In a 2005 study it commissioned, the Motion Picture Association of America
claimed that 44 percent of the industry's domestic losses came from illegal
downloading of movies by college students, who often have access to high-bandwidth
networks on campus.
The MPAA has used the study to pressure colleges to take tougher steps to prevent
illegal file-sharing and to back legislation currently before the House of Representatives
that would force them to do so.
But now the MPAA, which represents the U.S. motion picture industry, has told
education groups a "human error" in that survey caused it to get the
number wrong. It now blames college students for about 15 percent of revenue
loss.
The MPAA says that's still significant, and justifies a major effort by colleges
and universities to crack down on illegal file-sharing. But Mark Luker, vice
president of campus IT group Educause, says it doesn't account for the fact
that more than 80 percent of college students live off campus and aren't necessarily
using college networks. He says 3 percent is a more reasonable estimate for
the percentage of revenue that might be at stake on campus networks.
"The 44 percent figure was used to show that if college campuses could
somehow solve this problem on this campus, then it would make a tremendous difference
in the business of the motion picture industry," Luker said. The new figures
prove "any solution on campus will have only a small impact on the industry
itself."
The original report, by research firm LEK, claims the U.S. motion picture industry
lost $6.1 billion to piracy worldwide, with most of the losses overseas. It
identified the typical movie pirate as a male aged 16-24. MPAA said in a statement
that no errors had been found in the study besides the percentage of revenue
losses that could be attributed to college students, but that it would hire
a third party to validate the numbers.
"We take this error very seriously and have taken strong and immediate
action to both investigate the root cause of this problem as well as substantiate
the accuracy of the latest report," the group said in a statement.
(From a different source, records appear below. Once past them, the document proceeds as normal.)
(** X13. [train] returns only on an empty loader, with all three averages
    zero and nothing changed.  On any other loader it raises during its
    first batch: at most one optimizer step has been taken, and the writer
    holds either nothing new or the one snapshot of step
    [epoch * len(loader)]. *)
Theorem train_returns_only_on_empty (loader : list (Batch Img))
    (p : Params) (epoch : Z) (w : list Scalar) :
  (loader = [] ->
   train forward backward_step args criterion loader p epoch w
   = (p, w, Ok (0, 0, 0))) /\
  (forall b rest,
      loader = b :: rest ->
      exists e p' w',
        train forward backward_step args criterion loader p epoch w
        = (p', w', Raise e) /\
        (p' = p \/ p' = backward_step p b) /\
        (w' = w \/
         exists ms,
           w' = w ++ snapshot ms (epoch * Z.of_nat (length loader))%Z)).
Proof.
  split.
  - intros ->. reflexivity.
  - intros b rest ->. unfold train. cbn [train_loop]. unfold train_batch.
    cbn [params meters writer].
    destruct (record_batch _ _ _ _ _ _ _) as [ms|e].
    + pose proof (print_due_first (length (b :: rest))) as Hdue.
      destruct (print_due args 0 (length (b :: rest))) as [[|]|e].
      * rewrite train_line_raises. cbn [params writer].
        do 3 eexists. split; [reflexivity|]. split; [now right|].
        right. exists ms. now rewrite Z.add_0_r.
      * now contradiction Hdue.
      * cbn [params writer]. do 3 eexists. split; [reflexivity|].
        split; [now right | now left].
    + cbn [params writer]. do 3 eexists. split; [reflexivity|].
      split; now left.
Qed.

(** X14. In uncertainty mode, a target whose number of columns differs
    from the prediction's, neither being one, makes [train] raise
    [RuntimeError] on that first batch, before any optimizer step and any
    write. *)
Theorem train_shape_mismatch (b : Batch Img) (rest : list (Batch Img))
    (p : Params) (epoch : Z) (w : list Scalar)
    (branches_out pred_speed log_var_control log_var_speed : Tensor.t) :
  Args.net_structure args <> 1%Z ->
  forward p (img b) (speed b)
  = [branches_out; pred_speed; log_var_control; log_var_speed] ->
  Tensor.cols branches_out <> Tensor.cols (target b) ->
  Tensor.cols branches_out <> 1%nat ->
  Tensor.cols (target b) <> 1%nat ->
  train forward backward_step args criterion (b :: rest) p epoch w
  = (p, w, Raise RuntimeError).
Proof.
  intros Hns Hf Hne H1 H2.
  unfold train. cbn [train_loop]. unfold train_batch.
  cbn [params meters writer]. rewrite Hf.
  unfold record_batch. apply Z.eqb_neq in Hns. rewrite Hns. cbn [negb].
  assert (Hraise : Loss.train_uncertain args branches_out pred_speed
                     log_var_control log_var_speed (speed b) (target b)
                     (mask b) = Raise RuntimeError).
  { unfold Loss.train_uncertain, Tensor.sub, Tensor.zip.
    destruct (Tensor.broadcast_dim (Tensor.rows branches_out)
                                   (Tensor.rows (target b))) as [r|e] eqn:Hr.
    - rewrite bind_ok. unfold Tensor.broadcast_dim.
      apply Nat.eqb_neq in Hne, H1, H2. rewrite Hne, H1, H2. reflexivity.
    - unfold Tensor.broadcast_dim in Hr.
      repeat match type of Hr with
             | (if ?c then _ else _) = _ => destruct c; try discriminate Hr
             end.
      injection Hr as <-. reflexivity. }
  rewrite Hraise. reflexivity.
Qed.

End TrainRuns.

Lemma train_shape_mismatch_witness :
  Runner.train wide_model keep_params sample_args Tensor.MSELoss
               [wide_target_batch] tt 0 []
  = (tt, [], Raise RuntimeError).
Proof.
  apply (train_shape_mismatch wide_model keep_params sample_args
           Tensor.MSELoss wide_target_batch [] tt 0 []
           (Tensor.const 1 3 0) (one 0) (one 0) (one 0));
    first [reflexivity | discriminate].
Defined.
Terry Hartle, vice president of the American Council on Education, which represents
higher education in Washington, said the mistakes showed the entertainment industry
has unfairly targeted college campuses.
"Illegal peer-to-peer file-sharing is a society-wide problem. Some of
it occurs at college s and universities but it is a small portion of the total,"
he said, adding colleges will continue to take the problem seriously, but more
regulation isn't necessary.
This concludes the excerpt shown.